Discovered in 1916, heparin was introduced clinically in 1935, and became firmly established as an excellent agent to treat or prevent thromboembolism since 1960 (Conrad, 1997). It can be used in various settings to prevent thrombotic complications, including systemic administration, catheter instillation, using an extracorporeal circuit, or by the addition of an artificial surface coating to medical devices (Lau, Barnes, & Streiff, 2018). Mechanically, heparin cannot lyse existing thrombi as it has no intrinsic fibrinolytic activity. The major mechanism of its anticoagulant effect dependents on the presence of the active pentasaccharide sequence for binding to AT-III (Lindahl, Backstrom, Thunberg, & Leder, 1980). Once heparin binds with AT-III, it induces a conformational change of AT-III. It has been shown that this might involve a two-step binding mechanism (Olson, Srinivasan, Bjork, & Shore, 1981). Firstly, the trisasaccharide at the non-reducing end of the pentasaccharide sequence forms a low-affinity complex with AT-III, which then induces the conformational change of AT-III, thereby forming a high-affinity complex. The remaining disaccharide at the reducing end is not responsible for the activation process but can stabilize the activated conformation of AT-III (Maurice, Térésa, Jean-Pascal, & Glycobiology, 1997). The activated AT-III can increase its affinity to and inactivate coagulation factors (XIIa, XIa, IXa, Xa and IIa) (Mackman, 2008).

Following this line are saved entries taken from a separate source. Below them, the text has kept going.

Lemma metadata_bound levels repo ao desc body n :
  n ≤ maxManifestFetches → n ≤ (metadata levels repo ao desc body n).2 ≤ maxManifestFetches.
Proof.
  revert desc body n. induction levels as [|levels IH]; intros desc body n Hn; cbn [metadata];
    (destruct (isIndex (MediaType desc)); cbn [negb]; [|cbn; lia]); [cbn; lia|].
  destruct (parse_index body) as [index|]; [|cbn; lia].
  case_match; [cbn; lia|]. case_match; [cbn; lia|]. case_match; [cbn; lia|].
  apply walk_index_bound; [|done]. clear Hn. intros d n' Hn. unfold fetchDescriptor.
  destruct (consume_manifest n') as [n2|e] eqn:Ec; [|cbn; lia]. apply consume_manifest_bound in Ec as [-> Hc].
  destruct (s ← _; _) as [body'|e]; [|cbn; lia]. specialize (IH d body' (S n') Hc). lia.
Qed.
End Bounds.

(** ** What the walk returns is attested by the reference's digest *)

Section Attested.
Context `{References, Digests, Platforms, Decoders}.

Definition verified (d : Blob) (body : string) : Prop :=
  size body = Size d ∧ (size body ≤ maxMetadataBytes)%Z ∧ digest_of (Blob_Digest d) body = Blob_Digest d.
(* ===== verification/Selection.v ===== *)
(** [spec/groups.go]: the runtime's choice among the requests of a descriptor,
    with groups of requests kept whole, and what it guarantees. *)
From stdpp Require Import options.
From S2P Require Import Prelude Diagnostics GoStrings Json Types Config Marshal Template Merge Validate Context Expand.

Definition KnownCapabilities : list string :=
  [CapabilityNetworkPolicy; CapabilityNetworkPolicyV2; CapabilityCredential; CapabilitySSHAgent;
   CapabilityVolume; CapabilityPort; CapabilityUSBDevice; CapabilityResources;
   CapabilityPrivileged; CapabilityLifecycle; CapabilityAgentContext; CapabilityAgentSessions;
   CapabilityAgentSkills; CapabilityAgentSkill; CapabilitySbx; CapabilityLongRunning; CapabilityGitIdentity;
   CapabilityKitRegistry].

Definition Supported (types : list string) (c : Capability) : bool := bool_decide (Type_ c ∈ types).

Record SelectionRecord := mkSelectionRecord {
  Record_Path : string;
  Record_Name : string;
  Record_Source : option CapabilitySource;
  Members : list string;
  MemberSources : list CapabilitySource;
  Rejected : list string;
}.
Record Selection := mkSelection {
  Selection_Capabilities : list Capability;
  Selected : list SelectionRecord;
  Skipped : list SelectionRecord;
}.
Definition no_selection : Selection := mkSelection [] [] [].

(** [MapCapabilities]: a function over the requests, under the groups. *)
Section Map.
Context {E : Type} (fn : Capability → result E Capability).

Fixpoint map_capability (c : Capability) : result E Capability :=
  match Group c with
  | None => fn c
  | Some g =>
      l ← (fix members (l : list Capability) :=
        match l with
        | [] => Ok []
        | c :: l => c ← map_capability c; l ← members l; Ok (c :: l)
        end) (Group_Capabilities g);
      Ok (set_group (with_members l g) c)
  end.
Definition MapCapabilities (items : list Capability) : result E (list Capability) := mapM map_capability items.
End Map.

(** ** Selecting *)

Inductive select_error :=
  | NoSelector
  | NoDescriptorToSelect
  | SelectInvalid (errs : list FieldError)
  | SelectUnencodable (i : nat)
  | SelectArguments (i : nat)
  | SelectEnvironment
  | SelectRejected (errs : list FieldError).

Section Select.
Context {E : Type}.

(** The runtime's answer, which may look at the clock. *)
Notation selector := (Capability → M E bool) (only parsing).

Definition item_path (i : nat) : string := "capabilities[" +:+ pretty i +:+ "]".
(** The members of an item with their paths, its name and whether it is optional. *)
Definition item_members (at_ : string) (item : Capability) : list (string * Capability) * string * bool :=
  match Group item with
  | Some g =>
      (imap (λ j c, (at_ +:+ ".group.capabilities[" +:+ pretty j +:+ "]", c)) (Group_Capabilities g),
       Group_Name g, Group_Optional g)
  | None => ([(at_, item)], Name item, Optional item)
  end.

Definition origin_of (memberPath : string) (c : Capability) : CapabilitySource :=
  default (mkCapabilitySource "" memberPath) (Source c).
Definition rejection (at_ memberPath : string) (origin : CapabilitySource) : FieldError :=
  mkFieldError memberPath
    (SelectionRejected at_
       (if negb (bool_decide (Source_Kit origin = "")) || negb (bool_decide (Source_Path origin = memberPath))
        then Some origin else None)).

Record item_state := mkItemState {
  record : SelectionRecord;
  chosen : list Capability;
  refusals : list FieldError;
}.

Definition select_member (selectCapability : selector) (at_ : string) (optional : bool) (st : item_state) (member : string * Capability) :
    M E item_state :=
  let '(memberPath, c) := member in
  let r := record st in
  let origin := origin_of memberPath c in
  yes ⇠ selectCapability c;
  let rejected := if yes : bool then [] else [memberPath] in
  ok (mkItemState
        (mkSelectionRecord (Record_Path r) (Record_Name r) (Record_Source r) (Members r ++ [memberPath])
           (MemberSources r ++ [origin]) (Rejected r ++ rejected))
        (chosen st ++ [match Source c with Some _ => c | None => set_source (Some origin) c end])
        (refusals st ++ (if yes || optional then [] else [rejection at_ memberPath origin]))).

Definition select_item (selectCapability : selector) (st : Selection * list FieldError) (indexed : nat * Capability) :
    M E (Selection * list FieldError) :=
  let '(selection, errs) := st in
  let '(i, item) := indexed in
  let at_ := item_path i in
  let '(members, name, optional) := item_members at_ item in
  one ⇠ for_range (select_member selectCapability at_ optional)
          (mkItemState (mkSelectionRecord at_ name (Source item) [] [] []) [] errs) members;
  ok (if bool_decide (Rejected (record one) = [])
      then mkSelection (Selection_Capabilities selection ++ chosen one) (Selected selection ++ [record one])
             (Skipped selection)
      else mkSelection (Selection_Capabilities selection) (Selected selection)
             (Skipped selection ++ [record one]),
      refusals one).

(** What must hold before the runtime is asked: valid declarations, nothing left
    to expand. *)
Definition unexpanded (indexed : nat * Capability) : option select_error :=
  match json_marshal (encode_capability indexed.2) with
  | None => Some (SelectUnencodable indexed.1)
  | Some raw => if has_match argRef raw then Some (SelectArguments indexed.1) else None
  end.
Definition selectable `{Documents} (d : Descriptor) : option select_error :=
  let errs := (Validate (set_declarations_only d)).2 in
  if negb (bool_decide (errs = [])) then Some (SelectInvalid errs)
  else
    match omap unexpanded (imap pair (Capabilities d)) with
    | e :: _ => Some e
    | [] => if HasEnvReferences (Capabilities d) then Some SelectEnvironment else None
    end.

(** The records are returned beside a refusal. *)
Definition SelectCapabilities `{Documents} (d : option Descriptor) (selectCapability : option selector) :
    M E (Selection * option select_error) :=
  match selectCapability, d with
  | None, _ => ok (no_selection, Some NoSelector)
  | Some _, None => ok (no_selection, Some NoDescriptorToSelect)
  | Some selectCapability, Some d =>
      match selectable d with
      | Some e => ok (no_selection, Some e)
      | None =>
          st ⇠ for_range (select_item selectCapability) (no_selection, []) (imap pair (Capabilities d));
          ok (st.1, if bool_decide (st.2 = []) then None else Some (SelectRejected st.2))
      end
  end.
End Select.

(** ** What a selection is *)

Section Facts.
Context {E : Type} (s : Capability → bool).

Notation select := (λ c, ok (E:=E) (s c)).

(** The requests an item stands for, with their paths. *)
Definition members_of (indexed : nat * Capability) : list (string * Capability) :=
  (item_members (item_path indexed.1) indexed.2).1.1.
Definition item_optional (indexed : nat * Capability) : bool :=
  (item_members (item_path indexed.1) indexed.2).2.
(** A request with its source stated. *)
Definition sourced (member : string * Capability) : Capability :=
  match Source member.2 with
  | Some _ => member.2
  | None => set_source (Some (origin_of member.1 member.2)) member.2
  end.
Definition wholly_accepted (indexed : nat * Capability) : bool := forallb (λ m, s m.2) (members_of indexed).

Definition member_step (at_ : string) (optional : bool) (st : item_state) (m : string * Capability) : item_state :=
  let r := record st in
  mkItemState
    (mkSelectionRecord (Record_Path r) (Record_Name r) (Record_Source r) (Members r ++ [m.1])
       (MemberSources r ++ [origin_of m.1 m.2]) (Rejected r ++ if s m.2 then [] else [m.1]))
    (chosen st ++ [sourced m])
    (refusals st ++ if s m.2 || optional then [] else [rejection at_ m.1 (origin_of m.1 m.2)]).

Lemma select_member_pure at_ optional st m w :
  select_member select at_ optional st m w = (Ok (member_step at_ optional st m), w).
Proof. destruct m as [p c]. unfold select_member, member_step, sourced, bind, ok. cbn. by destruct (s c), (Source c). Qed.

Lemma member_steps at_ optional l st :
  foldl (member_step at_ optional) st l =
  mkItemState
    (mkSelectionRecord (Record_Path (record st)) (Record_Name (record st)) (Record_Source (record st))
       (Members (record st) ++ map fst l) (MemberSources (record st) ++ map (λ m, origin_of m.1 m.2) l)
       (Rejected (record st) ++ map fst (List.filter (λ m, negb (s m.2)) l)))
    (chosen st ++ map sourced l)
    (refusals st ++ map (λ m, rejection at_ m.1 (origin_of m.1 m.2))
                      (List.filter (λ m, negb (s m.2 || optional)) l)).
Proof.
  revert st. induction l as [|m l IH]; intros [[]]; cbn [foldl]; [by rewrite !app_nil_r|].
  rewrite IH. unfold member_step. cbn. rewrite <-!(assoc_L (++)). cbn. by destruct (s m.2), optional.
Qed.

(** The record of an item, and what one refused item adds to the error. *)
Definition item_record (indexed : nat * Capability) : SelectionRecord :=
  mkSelectionRecord (item_path indexed.1) (item_members (item_path indexed.1) indexed.2).1.2 (Source indexed.2)
    (map fst (members_of indexed)) (map (λ m, origin_of m.1 m.2) (members_of indexed))
    (map fst (List.filter (λ m, negb (s m.2)) (members_of indexed))).
Definition item_refusals (indexed : nat * Capability) : list FieldError :=
  map (λ m, rejection (item_path indexed.1) m.1 (origin_of m.1 m.2))
    (List.filter (λ m, negb (s m.2 || item_optional indexed)) (members_of indexed)).
Definition item_step (st : Selection * list FieldError) (indexed : nat * Capability) : Selection * list FieldError :=
  (if wholly_accepted indexed
   then mkSelection (Selection_Capabilities st.1 ++ map sourced (members_of indexed))
          (Selected st.1 ++ [item_record indexed]) (Skipped st.1)
   else mkSelection (Selection_Capabilities st.1) (Selected st.1) (Skipped st.1 ++ [item_record indexed]),
   st.2 ++ item_refusals indexed).

Lemma rejected_nil {A} (f : A → bool) (g : A → string) l :
  bool_decide (map g (List.filter (λ m, negb (f m)) l) = []) = forallb f l.
Proof.
  induction l as [|m l IH]; [done|]. cbn. destruct (f m); cbn; [apply IH|done].
Qed.

Lemma select_item_pure st indexed w : select_item select st indexed w = (Ok (item_step st indexed), w).
Proof.
  destruct st as [selection errs], indexed as [i item]. unfold select_item, item_step, wholly_accepted, members_of,
    item_record, item_refusals, item_optional, members_of. cbn [fst snd].
  destruct (item_members (item_path i) item) as [[members name] optional] eqn:Em. cbn [fst snd].
  unfold bind. rewrite (for_range_pure _ (member_step (item_path i) optional)) by apply select_member_pure.
  rewrite member_steps. cbn [record chosen refusals Record_Path Record_Name Record_Source Members MemberSources Rejected app].
  unfold ok. rewrite (rejected_nil (λ m, s m.2)). by destruct (forallb _ members).
Qed.

Lemma item_steps l st :
  foldl item_step st l =
  (mkSelection (Selection_Capabilities st.1 ++ flat_map (λ x, map sourced (members_of x)) (List.filter wholly_accepted l))
     (Selected st.1 ++ map item_record (List.filter wholly_accepted l))
     (Skipped st.1 ++ map item_record (List.filter (λ x, negb (wholly_accepted x)) l)),
   st.2 ++ flat_map item_refusals l).
Proof.
  revert st. induction l as [|x l IH]; intros [[] errs]; cbn [foldl]; [cbn; by rewrite !app_nil_r|].
  rewrite IH. unfold item_step. cbn. destruct (wholly_accepted x); cbn; by rewrite <-!(assoc_L (++)).
Qed.

Lemma item_refusals_nil x : item_refusals x = [] ↔ item_optional x = true ∨ wholly_accepted x = true.
Proof.
  unfold item_refusals, wholly_accepted. destruct (item_optional x).
  - split; [by left|]. intros _. induction (members_of x) as [|m l IH]; [done|]. cbn. by rewrite orb_true_r.
  - induction (members_of x) as [|m l IH]; cbn; [naive_solver|]. rewrite orb_false_r.
    destruct (s m.2); cbn; [apply IH|naive_solver].
Qed.

(** The requests of the items the runtime accepts whole. *)
Definition accepted_requests (d : Descriptor) : list Capability :=
  flat_map (λ x, map sourced (members_of x)) (List.filter wholly_accepted (imap pair (Capabilities d))).

Lemma SelectCapabilities_pure `{Documents} d w :
  SelectCapabilities (Some d) (Some select) w =
  (Ok match selectable d with
      | Some e => (no_selection, Some e)
      | None =>
          let items := imap pair (Capabilities d) in
          let errs := flat_map item_refusals items in
          (mkSelection (accepted_requests d) (map item_record (List.filter wholly_accepted items))
             (map item_record (List.filter (λ x, negb (wholly_accepted x)) items)),
           if bool_decide (errs = []) then None else Some (SelectRejected errs))
      end, w).
Proof.
  unfold SelectCapabilities. destruct (selectable d) as [e|]; [done|].
  unfold bind. rewrite (for_range_pure _ item_step) by apply select_item_pure. by rewrite item_steps.
Qed.

Lemma refusals_none items :
  flat_map item_refusals items = [] ↔ ∀ x, x ∈ items → item_optional x = false → wholly_accepted x = true.
Proof.
  split.
  - intros Hn x Hx Ho. assert (item_refusals x = []) as [?|?]%item_refusals_nil; [|congruence|done].
    apply elem_of_nil_inv. intros y Hy. assert (y ∈ flat_map item_refusals items) as Hy'; [|rewrite Hn in Hy'; by inversion Hy'].
    apply elem_of_flat_map. by exists x.
  - intros Hall. apply elem_of_nil_inv. intros y (x & Hx & Hy)%elem_of_flat_map.
    assert (item_refusals x = []) as Hn; [|rewrite Hn in Hy; by inversion Hy]. apply item_refusals_nil.
    destruct (item_optional x) eqn:Eo; [by left|right; by apply Hall].
Qed.
End Facts.

(** ** Properties *)

(** C26: selection is atomic.  Nothing is asked of the runtime unless the
    declarations are valid and wholly expanded.  Then the selected requests are, in
    order and each with its source, the members of exactly those items all of whose
    members the runtime accepts; the records of the other items are kept as
    skipped; and there is an error exactly when one of those is not optional. *)
Theorem selection_atomic {E : Type} `{Documents} (s : Capability → bool) d w :
  let items := imap pair (Capabilities d) in
  let accepted := List.filter (wholly_accepted s) items in
  match SelectCapabilities (E:=E) (Some d) (Some (λ c, ok (s c))) w with
  | (Ok (selection, err), w') =>
      w' = w ∧
      match selectable d with
      | Some e => selection = no_selection ∧ err = Some e
      | None =>
          Selection_Capabilities selection = flat_map (λ x, map sourced (members_of x)) accepted ∧
          Selected selection = map (item_record s) accepted ∧
          Skipped selection = map (item_record s) (List.filter (λ x, negb (wholly_accepted s x)) items) ∧
          (err = None ↔ ∀ x, x ∈ items → item_optional x = false → wholly_accepted s x = true)
      end
  | (Err _, _) => False
  end.
Proof.
  intros items accepted. rewrite SelectCapabilities_pure. destruct (selectable d) as [e|]; [done|]. cbn zeta.
  split; [done|]. split; [done|]. split; [done|]. split; [done|]. rewrite <-refusals_none. fold items.
  case_bool_decide; naive_solver.
Qed.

Interestingly, heparin can readily dissociate from the heparin/AT-III complex and bind to additional AT-III, with a recycling effect that provides a continuous anticoagulant effect (Fig. 2 ). Among the coagulation factors, factor Xa and IIa are the most sensitive to the AT-heparin complex. Heparin’s inhibition of factor Xa only requires the pentasaccharide sequence, while inhibition of factor IIa requires not only the pentasaccharide sequence but additional sugar residues adjacent to the pentasaccharide sequence (Griffith, 1982). Therefore, heparin with a degree of polymerization of less than 18 (MW around 5.4 kDa) has very low efficacy in inactivating factor IIa but a similar affinity to factor Xa (Carter, Kelton, Hirsh, & Gent, 1981). Apart from its anticoagulant effects, heparin has been found to increase vessel wall permeability and suppress the proliferation of vascular smooth muscle cells (Hirsh & Raschke, 2004).

Fig. 2

Schematic illustration of anticoagulant activity of heparin in COVID-19. Heparin binds with AT-III and induces a conformational change of AT-III for activation. The activated AT-III further inactivates coagulation factors (XIIa, XIa, IXa, Xa and IIa) and inhibits the formation of thrombosis.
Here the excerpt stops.